A small team of nurses and doctors returned, including the ambulance medics, to remove me from my bean bag haven. I cried out in pain as I was rolled carefully from side to side to remove the support. It felt very disturbing not to be able to engage with my muscles to help move my legs or lower body in any way. It was like I had been disconnected somehow through the middle. Still at least the pain medication was working, and the levels had dropped from excruciating to just about manageable if I didn’t move a millimetre.

When I was returned to the cubicle, the nurses let me know they needed to cut off my cycle clothing. As with my missing bike shoe, I felt a little upset that my kit would be destroyed in the process. However I could sense a restrictive tangle of cycle clothing around my shoulders and back and accepted this wasn’t a task I would be undertaking myself anytime soon.

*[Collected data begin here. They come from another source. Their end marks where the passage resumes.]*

Let date_string : string :=
  pad_digits 4 (year x) +:+ "-" +:+ pad_digits 2 (month x) +:+ "-" +:+ pad_digits 2 (day x).
Let hms_string (h m s us : Z) : string :=
  pad_digits 2 h +:+ ":" +:+ pad_digits 2 m +:+ ":" +:+ pad_digits 2 s
  +:+ (if us =? 0 then EmptyString else "." +:+ pad_digits 6 us).

Lemma ymd_bounds : 0 <= year x < 10000 /\ 0 <= month x < 100 /\ 0 <= day x < 100.
Proof.
  unfold datetime_ok, ymd_ok in Hok. inv_result.
  assert (days_in_month (year x) (month x) <= 31)
    by (unfold days_in_month; repeat case_match; lia).
  lia.
Qed.

Lemma parse_date_string : parse_date date_string = Some (year x, month x, day x).
Proof.
  destruct ymd_bounds as (Hy & Hm & Hd). unfold date_string.
  explode_pad 4%nat (year x). explode_pad 2%nat (month x). explode_pad 2%nat (day x).
  unfold parse_date, int_at, char_is, sget. simpl. digit_chars.
  change (eqc "-" "-") with true. simpl.
  digit_values. done.
Qed.

Lemma parse_hms_string h m s us :
  0 <= h < 100 -> 0 <= m < 100 -> 0 <= s < 100 -> 0 <= us < 1000000 ->
  parse_hms (hms_string h m s us) = Some (h, m, s, us, false).
Proof.
  intros Hh Hm Hs Hus. unfold hms_string.
  explode_pad 2%nat h. explode_pad 2%nat m. explode_pad 2%nat s.
  destruct (us =? 0) eqn:E.
  - assert (us = 0) as -> by lia.
    unfold parse_hms, int_at, char_is, sget. simpl. digit_chars. digit_values.
    unfold after_component. simpl. digit_values. done.
  - explode_pad 6%nat us.
    unfold parse_hms, int_at, char_is, sget. simpl. digit_chars. digit_values.
    unfold after_component. simpl. digit_values.
    unfold parse_fraction, int_at. simpl. digit_values.
    change (10 ^ (6 - Z.of_nat 6)) with 1. by rewrite Z.mul_1_r.
Qed.

Lemma split_hms h m s us t :
  0 <= h < 100 -> 0 <= m < 100 -> 0 <= s < 100 -> 0 <= us < 1000000 ->
  split_at_first is_tz_char (hms_string h m s us +:+ t)
  = match split_at_first is_tz_char t with
    | Some (a, c, b) => Some (hms_string h m s us +:+ a, c, b)
    | None => None
    end.
Proof.
  intros Hh Hm Hs Hus. unfold hms_string.
  assert (Hskip : forall s t, all_chars (fun c => is_digit c || eqc c ":" || eqc c ".") s = true ->
    split_at_first is_tz_char (s +:+ t)
    = match split_at_first is_tz_char t with
      | Some (a, c, b) => Some (s +:+ a, c, b) | None => None end).
  { clear. intros s t. induction s as [|c s IH]; intros Hs.
    - change ("" +:+ t) with t. by destruct (split_at_first _ t) as [[[? ?] ?]|].
    - simpl in Hs. apply andb_true_iff in Hs as [Hc Hs].
      change (String c s +:+ t) with (String c (s +:+ t)). simpl.
      assert (is_tz_char c = false) as ->.
      { unfold is_tz_char, eqc. apply orb_true_iff in Hc as [Hc|Hc];
          [apply orb_true_iff in Hc as [Hc|Hc]|].
        - rewrite !bool_decide_eq_false_2; [done|..]; by intros ->.
        - unfold eqc in Hc. apply bool_decide_eq_true in Hc as ->. done.
        - unfold eqc in Hc. apply bool_decide_eq_true in Hc as ->. done. }
      rewrite IH by done. by destruct (split_at_first _ t) as [[[? ?] ?]|]. }
  apply Hskip.
  explode_pad 2%nat h. explode_pad 2%nat m. explode_pad 2%nat s.
  destruct (us =? 0); [|explode_pad 6%nat us]; rewrite ?all_chars_app; cbn -[eqc is_digit]; digit_chars; done.
Qed.

Lemma parse_offset_string o :
  0 < Z.abs o < US_DAY ->
  exists sign s, format_offset o = String sign s /\ is_tz_char sign = true
    /\ eqc sign "Z" = false /\ parse_offset sign s = Some o.
Proof.
  intros Ho. unfold format_offset, US_DAY in *.
  pose proof (Z.div_mod (Z.abs o) US_SECOND ltac:(done)) as Hs.
  pose proof (Z.mod_pos_bound (Z.abs o) US_SECOND ltac:(done)) as Hus.
  set (us := Z.abs o mod US_SECOND) in *. set (s := Z.abs o / US_SECOND) in *.
  pose proof (Z.div_mod s 60 ltac:(done)) as Hm.
  pose proof (Z.mod_pos_bound s 60 ltac:(done)) as Hsec.
  pose proof (Z.div_mod (s / 60) 60 ltac:(done)) as Hh.
  pose proof (Z.mod_pos_bound (s / 60) 60 ltac:(done)) as Hmin.
  replace (s / 3600) with (s / 60 / 60) by (by rewrite Z.div_div by lia).
  set (sec := s mod 60) in *. set (mi := s / 60 mod 60) in *. set (h := s / 60 / 60) in *.
  unfold US_SECOND in *.
  assert (Hhb : 0 <= h < 24) by lia.
  exists (if o <? 0 then "-"%char else "+"%char).
  assert (Hsign : forall t, (if (o <? 0)%Z then "-" else "+")%string +:+ t
                    = String (if o <? 0 then "-"%char else "+"%char) t) by (by destruct (o <? 0)).
  eexists. split; [apply Hsign|].
  split; [by destruct (o <? 0)|]. split; [by destruct (o <? 0)|].
  unfold parse_offset.
  assert (Hp : parse_hms (pad_digits 2 h +:+ ":" +:+ pad_digits 2 mi +:+
     (if (sec =? 0) && (us =? 0) then EmptyString
      else ":" +:+ pad_digits 2 sec +:+
           (if us =? 0 then EmptyString else "." +:+ pad_digits 6 us)))
     = Some (h, mi, sec, us, false)).
  { destruct ((sec =? 0) && (us =? 0)) eqn:E.
    - assert (sec = 0 /\ us = 0) as [-> ->] by lia.
      explode_pad 2%nat h. explode_pad 2%nat mi.
      unfold parse_hms, int_at, char_is, sget, after_component. simpl. digit_chars.
      digit_values. digit_values. done.
    - apply (parse_hms_string h mi sec us); lia. }
  rewrite Hp. simpl. f_equal.
  destruct (o <? 0) eqn:E; simpl; unfold US_SECOND; lia.
Qed.

Lemma fromisoformat_isoformat : fromisoformat (isoformat x) = Some x.
Proof.
  set (off := match utcoffset x with None => EmptyString | Some o => format_offset o end).
  assert (Hiso : isoformat x = date_string +:+ String "T"
            (hms_string (hour x) (minute x) (second x) (microsecond x) +:+ off)).
  { unfold isoformat, date_string, hms_string. rewrite !sapp_assoc. done. }
  rewrite Hiso. clear Hiso.
  assert (Hb : 0 <= hour x < 100 /\ 0 <= minute x < 100 /\ 0 <= second x < 100
               /\ 0 <= microsecond x < 1000000)
    by (unfold datetime_ok in Hok; inv_result; lia).
  destruct Hb as (Hh & Hm & Hs & Hus).
  set (t := hms_string _ _ _ _ +:+ off).
  assert (Hsep : find_datetime_separator (date_string +:+ String "T" t) = Some 10%nat
                 /\ stake 10 (date_string +:+ String "T" t) = date_string
                 /\ sdrop 11 (date_string +:+ String "T" t) = t
                 /\ String.length (date_string +:+ String "T" t) = (11 + String.length t)%nat).
  { destruct ymd_bounds as (Hy & Hmo & Hd). unfold date_string.
    explode_pad 4%nat (year x). explode_pad 2%nat (month x). explode_pad 2%nat (day x).
    split; [|split; [reflexivity|split; reflexivity]].
    unfold find_datetime_separator, char_is, sget.
    cbv [String.append]. cbn -[eqc]. digit_chars. done. }
  destruct Hsep as (H1 & H2 & H3 & H4).
  unfold fromisoformat. rewrite H4, H1. cbn -[sdrop stake parse_date parse_time].
  rewrite H2, parse_date_string, H3. cbn -[parse_time].
  assert (Ht : parse_time t = Some (hour x, minute x, second x, microsecond x, utcoffset x)).
  { unfold parse_time, t. rewrite split_hms by done. subst off t.
    destruct (utcoffset x) as [o|] eqn:Eo.
    - destruct (decide (o = 0)) as [->|Hne].
      + change (format_offset 0) with (String "+" "00:00"). simpl.
        rewrite sapp_nil_r, parse_hms_string by done. done.
      + destruct (parse_offset_string o) as (sg & z & -> & Hsg & HZ & Hp).
        { unfold datetime_ok in Hok. rewrite Eo in Hok. inv_result. lia. }
        simpl. rewrite Hsg. simpl. rewrite sapp_nil_r, parse_hms_string by done.
        simpl. rewrite HZ, Hp. done.
    - simpl. rewrite sapp_nil_r, parse_hms_string by done. done. }
  rewrite Ht. cbn -[datetime_ok].
  replace (mkdt _ _ _ _ _ _ _ _) with x by (by destruct x).
  by rewrite Hok.
Qed.
End roundtrip.
(** [acquisition/state.py:188-233 _decision_recorded] *)
Definition _decision_recorded (current : AcquisitionOpportunity) (event : AcquisitionEvent)
  : result AcquisitionOpportunity :=
  let payload := ev_payload event in
  let! decision := option_to_result
    (InvalidTransition "DECISION_RECORDED requires a known decision")
    (parse_enum (dict_get "decision" payload)) in
  let target := DECISION_STATES decision in
  let! _ := _require_transition (op_state current) target in
  let is_spec023 := dict_has "next_action" payload in
  let! _ := (if is_spec023 then spec023_checks event decision else Ok tt) in
  let! next_review_at := _datetime_payload payload "next_review_at" in
  let! _ := (if bool_decide (decision = D_HOLD) then _require_hold_metadata event next_review_at
             else Ok tt) in
  Ok (when is_spec023 (upd_next_action (json_opt_str (dict_get "next_action" payload)))
     (upd_next_review_at next_review_at
     (upd_confidence (ev_confidence event)
     (upd_evidence_refs (ev_evidence_refs event)
     (upd_reason_codes (ev_reason_codes event)
     (upd_state target
     (upd_decision (Some decision)
     (_common_updates event current)))))))).

(** [acquisition/state.py:236-254 _outcome_recorded] *)
Definition _outcome_recorded (current : AcquisitionOpportunity) (event : AcquisitionEvent)
  : result AcquisitionOpportunity :=
  let! target := option_to_result
    (InvalidTransition "OUTCOME_RECORDED requires a known outcome_state")
    (parse_enum (dict_get "outcome_state" (ev_payload event))) in
  match _OUTCOME_RANK (op_state current), _OUTCOME_RANK target with
  | Some rank_current, Some rank_target =>
      Ok (when (list_truthy (ev_evidence_refs event)) (upd_evidence_refs (ev_evidence_refs event))
         (when (list_truthy (ev_reason_codes event)) (upd_reason_codes (ev_reason_codes event))
         (when (rank_current <? rank_target) (upd_state target)
         (_common_updates event current))))
  | _, _ => Raise (InvalidTransition ("invalid outcome transition: "
              +:+ state_value (op_state current) +:+ " -> " +:+ state_value target))
  end.

(** [acquisition/state.py:257-272 _next_action_set] *)
Definition _next_action_set (current : AcquisitionOpportunity) (event : AcquisitionEvent)
  : result AcquisitionOpportunity :=
  require! dict_has "next_action" (ev_payload event)
  else InvalidTransition "next_action is required" in
  match dict_get "next_action" (ev_payload event) with
  | JNull =>
      require! list_truthy (ev_reason_codes event)
      else InvalidTransition "clearing next_action requires a reason" in
      Ok (upd_reason_codes (ev_reason_codes event)
         (upd_next_action None (_common_updates event current)))
  | JStr next_action =>
      require! in_list next_action ALLOWED_NEXT_ACTIONS
      else InvalidTransition "unknown next_action" in
      Ok (upd_next_action (Some next_action) (_common_updates event current))
  | _ => Raise (InvalidTransition "unknown next_action")
  end.

(** [acquisition/state.py:275-292 _retry_scheduled] *)
Definition _retry_scheduled (current : AcquisitionOpportunity) (event : AcquisitionEvent)
  : result AcquisitionOpportunity :=
  let! retry_at := _datetime_payload (ev_payload event) "retry_at" in
  match retry_at, dict_get "error_category" (ev_payload event) with
  | Some retry_at, JStr error_category =>
      require! nonempty (strip error_category)
      else InvalidTransition "RETRY_SCHEDULED requires retry_at and error_category" in
      Ok (when (list_truthy (ev_reason_codes event)) (upd_reason_codes (ev_reason_codes event))
         (upd_retry (op_retry_count current + 1) (Some retry_at) (Some error_category)
         (_common_updates event current)))
  | _, _ => Raise (InvalidTransition "RETRY_SCHEDULED requires retry_at and error_category")
  end.

(** [acquisition/state.py:295-323 _contact_selected] *)
Definition _contact_selected (current : AcquisitionOpportunity) (event : AcquisitionEvent)
  : result AcquisitionOpportunity :=
  let payload := ev_payload event in
  require! keys_equal payload ["contact_ref"; "supplier_ref"]
  else InvalidTransition "CONTACT_SELECTED accepts only reference fields" in
  require! bool_decide (op_state current = DISCOVERED)
  else InvalidTransition "CONTACT_SELECTED requires DISCOVERED state" in
  match op_supplier_ref current, exact_ref (dict_get "supplier_ref" payload) with
  | Some current_supplier, Some supplier_ref =>
      require! nonempty current_supplier
      else InvalidTransition "CONTACT_SELECTED requires supplier_ref" in
      require! bool_decide (supplier_ref = current_supplier)
      else InvalidTransition "CONTACT_SELECTED supplier_ref mismatch" in
      require! negb (truthy (op_contact_ref current))
      else InvalidTransition "CONTACT_SELECTED cannot replace contact_ref" in
      let! contact_ref := option_to_result
        (InvalidTransition "CONTACT_SELECTED requires contact_ref")
        (exact_ref (dict_get "contact_ref" payload)) in
      Ok (upd_contact_ref (Some contact_ref) (_common_updates event current))
  | _, _ => Raise (InvalidTransition "CONTACT_SELECTED requires supplier_ref")
  end.

(** [acquisition/state.py:326-356 _reduce_v1] *)
Definition _reduce_v1 (current : option AcquisitionOpportunity) (event : AcquisitionEvent)
  : result AcquisitionOpportunity :=
  match current with
  | None =>
      require! bool_decide (ev_event_type event = OPPORTUNITY_CREATED)
      else InvalidTransition "the first event must be OPPORTUNITY_CREATED" in
      _created event
  | Some current =>
      require! bool_decide (ev_acquisition_opportunity_id event
                            = op_acquisition_opportunity_id current)
      else InvalidTransition "event belongs to a different acquisition opportunity" in
      require! ev_stream_sequence event =? op_stream_version current + 1
      else InvalidTransition ("event sequence " +:+ str_int (ev_stream_sequence event)
             +:+ " does not follow " +:+ str_int (op_stream_version current)) in
      match ev_event_type event with
      | STATE_TRANSITIONED => _transitioned current event
      | DECISION_RECORDED => _decision_recorded current event
      | OUTCOME_RECORDED => _outcome_recorded current event
      | NEXT_ACTION_SET => _next_action_set current event
      | RETRY_SCHEDULED => _retry_scheduled current event
      | CONTACT_SELECTED => _contact_selected current event
      | SUPERVISOR_PLAN_OBSERVED | POLICY_EVALUATED => Ok (_common_updates event current)
      | OPPORTUNITY_CREATED =>
          Raise (InvalidTransition ("unsupported event type: "
                                    +:+ event_type_value (ev_event_type event)))
      end
  end.

(** [acquisition/state.py:360-369 reduce_event]: [REDUCERS] has one entry. *)
Definition reduce_event (current : option AcquisitionOpportunity) (event : AcquisitionEvent)
  : result AcquisitionOpportunity :=
  if bool_decide (ev_state_machine_version event = STATE_MACHINE_VERSION) then
    _reduce_v1 current event
  else Raise (UnsupportedStateMachineVersion (ev_state_machine_version event)).

Fixpoint replay_from (current : option AcquisitionOpportunity) (events : list AcquisitionEvent)
  : result (option AcquisitionOpportunity) :=
  match events with
  | [] => Ok current
  | event :: events' =>
      let! next := reduce_event current event in replay_from (Some next) events'
  end.

(** [acquisition/state.py:372-378 replay] *)
Definition replay (events : list AcquisitionEvent) : result AcquisitionOpportunity :=
  let! current := replay_from None events in
  option_to_result (InvalidTransition "cannot replay an empty acquisition event stream") current.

The nurses set about slicing through my lovely white cycling gillet, team jersey, bib shorts and light base layer insulating my skin. It took some time to prise close-fitting cycling kit out from underneath me as I could move barely millimetres – and that only with great effort. The gillet provided a particular puzzle for the medical team because it had become tangled around my shoulders and upper back.

It appeared three layers of clothing had been no match for the tarmac. The back of my right shoulder felt like it had been grated once the clothing that was stuck to it was pulled away from the skin. The process of cutting through my cycle shorts was difficult and indicated how much impact the back and right side of my hip had taken when it had met the road. Even my socks and fingerless gloves had not escaped road damage. Once the nurses had fitted sensors and hooked me up to the machine monitoring vital signs, I was semi-covered in a hospital gown, and a sling was fitted to my right arm to help support the shoulder. It took what seemed an age.

I dared not move and lay still attempting to manage the discomfort from all areas of my body. I felt like a living corpse, motionless but quite stable thanks to the pain medication, IV drip and machines monitoring my breathing, temperature, heart rate and vital signs. The medical profession refers to it as ‘comfortable’ – it was anything but.